(Saved data entries)
▼▼▼

(** A loop that comes to its end without an error has run every item. *)
Lemma contents_loop_app pre rest blocks ctx registry b1 c1 r1 :
  loop pre blocks ctx registry = (Returns b1 c1 None, r1) ->
  loop (pre ++ rest) blocks ctx registry = loop rest b1 c1 r1.
Proof.
  revert blocks ctx registry.
  induction pre as [|d pre IH]; intros blocks ctx registry Hpre.
  - cbn in Hpre. injection Hpre as -> -> ->. reflexivity.
  - rewrite <- app_comm_cons, contents_loop_cons.
    rewrite contents_loop_cons in Hpre.
    destruct (loop_body_cases d blocks ctx registry);
      try discriminate Hpre; apply IH; exact Hpre.
Qed.

(** The loop only appends to the registry, and nothing it returns depends
    on what the registry held. *)
Lemma loop_body_registry d blocks ctx registry :
  body d blocks ctx registry
  = (fst (body d blocks ctx []), registry ++ snd (body d blocks ctx [])).
Proof.
  unfold loop_body.
  destruct (dgen d ctx) as [[[nb c] [e|]] reg]; [reflexivity|].
  destruct nb as [|first rest]; [reflexivity|].
  destruct (slice_index blocks (Z.of_nat (length blocks) - 1)); reflexivity.
Qed.

Lemma contents_loop_registry ds blocks ctx registry :
  loop ds blocks ctx registry
  = (fst (loop ds blocks ctx []), registry ++ snd (loop ds blocks ctx [])).
Proof.
  revert blocks ctx registry.
  induction ds as [|d ds IH]; intros blocks ctx registry.
  - cbn. rewrite app_nil_r. reflexivity.
  - rewrite !contents_loop_cons, loop_body_registry.
    destruct (body d blocks ctx []) as [[blocks' ctx'|o] r0]; cbn [fst snd].
    + rewrite (IH blocks' ctx' (registry ++ r0)), (IH blocks' ctx' r0).
      cbn [fst snd]. rewrite app_assoc. reflexivity.
    + reflexivity.
Qed.

(** Items that register nothing leave the registry as it was. *)
Lemma contents_loop_registers_nothing ds blocks ctx :
  (forall d c, In d ds -> snd (dgen d c) = []) ->
  snd (loop ds blocks ctx []) = [].
Proof.
  revert blocks ctx.
  induction ds as [|d ds IH]; intros blocks ctx Hquiet; [reflexivity|].
  rewrite contents_loop_cons.
  assert (Hd : forall c, snd (dgen d c) = [])
    by (intros c; apply Hquiet; left; reflexivity).
  assert (Hds : forall d' c, In d' ds -> snd (dgen d' c) = [])
    by (intros d' c Hin; apply Hquiet; right; exact Hin).
  destruct (loop_body_cases d blocks ctx []) as
    [nb c e reg Hg|c reg Hg|init last first rest c reg Hg _
    |first rest c reg Hg _];
    specialize (Hd ctx); rewrite Hg in Hd; cbn in Hd; subst reg; cbn [app].
  - reflexivity.
  - apply IH, Hds.
  - apply IH, Hds.
  - reflexivity.
Qed.

(** The two steps between the heading and the loop. *)
Lemma GeneratePageBlocks_heading_ok chap ctx registry hb hctx :
  pgen (heading chap) ctx = (hb, hctx, None) ->
  generate chap ctx registry
  = loop (contents chap) hb (heading_advance hb hctx)
      (include_in_toc chap (heading_advance hb hctx) registry).
Proof. intros Hh. unfold GeneratePageBlocks. rewrite Hh. reflexivity. Qed.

▲▲▲

*Directions for this task*
Your reply should consist of all the records, restated exactly.

*Written solution*
(** A loop that comes to its end without an error has run every item. *)
Lemma contents_loop_app pre rest blocks ctx registry b1 c1 r1 :
  loop pre blocks ctx registry = (Returns b1 c1 None, r1) ->
  loop (pre ++ rest) blocks ctx registry = loop rest b1 c1 r1.
Proof.
  revert blocks ctx registry.
  induction pre as [|d pre IH]; intros blocks ctx registry Hpre.
  - cbn in Hpre. injection Hpre as -> -> ->. reflexivity.
  - rewrite <- app_comm_cons, contents_loop_cons.
    rewrite contents_loop_cons in Hpre.
    destruct (loop_body_cases d blocks ctx registry);
      try discriminate Hpre; apply IH; exact Hpre.
Qed.

(** The loop only appends to the registry, and nothing it returns depends
    on what the registry held. *)
Lemma loop_body_registry d blocks ctx registry :
  body d blocks ctx registry
  = (fst (body d blocks ctx []), registry ++ snd (body d blocks ctx [])).
Proof.
  unfold loop_body.
  destruct (dgen d ctx) as [[[nb c] [e|]] reg]; [reflexivity|].
  destruct nb as [|first rest]; [reflexivity|].
  destruct (slice_index blocks (Z.of_nat (length blocks) - 1)); reflexivity.
Qed.

Lemma contents_loop_registry ds blocks ctx registry :
  loop ds blocks ctx registry
  = (fst (loop ds blocks ctx []), registry ++ snd (loop ds blocks ctx [])).
Proof.
  revert blocks ctx registry.
  induction ds as [|d ds IH]; intros blocks ctx registry.
  - cbn. rewrite app_nil_r. reflexivity.
  - rewrite !contents_loop_cons, loop_body_registry.
    destruct (body d blocks ctx []) as [[blocks' ctx'|o] r0]; cbn [fst snd].
    + rewrite (IH blocks' ctx' (registry ++ r0)), (IH blocks' ctx' r0).
      cbn [fst snd]. rewrite app_assoc. reflexivity.
    + reflexivity.
Qed.

(** Items that register nothing leave the registry as it was. *)
Lemma contents_loop_registers_nothing ds blocks ctx :
  (forall d c, In d ds -> snd (dgen d c) = []) ->
  snd (loop ds blocks ctx []) = [].
Proof.
  revert blocks ctx.
  induction ds as [|d ds IH]; intros blocks ctx Hquiet; [reflexivity|].
  rewrite contents_loop_cons.
  assert (Hd : forall c, snd (dgen d c) = [])
    by (intros c; apply Hquiet; left; reflexivity).
  assert (Hds : forall d' c, In d' ds -> snd (dgen d' c) = [])
    by (intros d' c Hin; apply Hquiet; right; exact Hin).
  destruct (loop_body_cases d blocks ctx []) as
    [nb c e reg Hg|c reg Hg|init last first rest c reg Hg _
    |first rest c reg Hg _];
    specialize (Hd ctx); rewrite Hg in Hd; cbn in Hd; subst reg; cbn [app].
  - reflexivity.
  - apply IH, Hds.
  - apply IH, Hds.
  - reflexivity.
Qed.

(** The two steps between the heading and the loop. *)
Lemma GeneratePageBlocks_heading_ok chap ctx registry hb hctx :
  pgen (heading chap) ctx = (hb, hctx, None) ->
  generate chap ctx registry
  = loop (contents chap) hb (heading_advance hb hctx)
      (include_in_toc chap (heading_advance hb hctx) registry).
Proof. intros Hh. unfold GeneratePageBlocks. rewrite Hh. reflexivity. Qed.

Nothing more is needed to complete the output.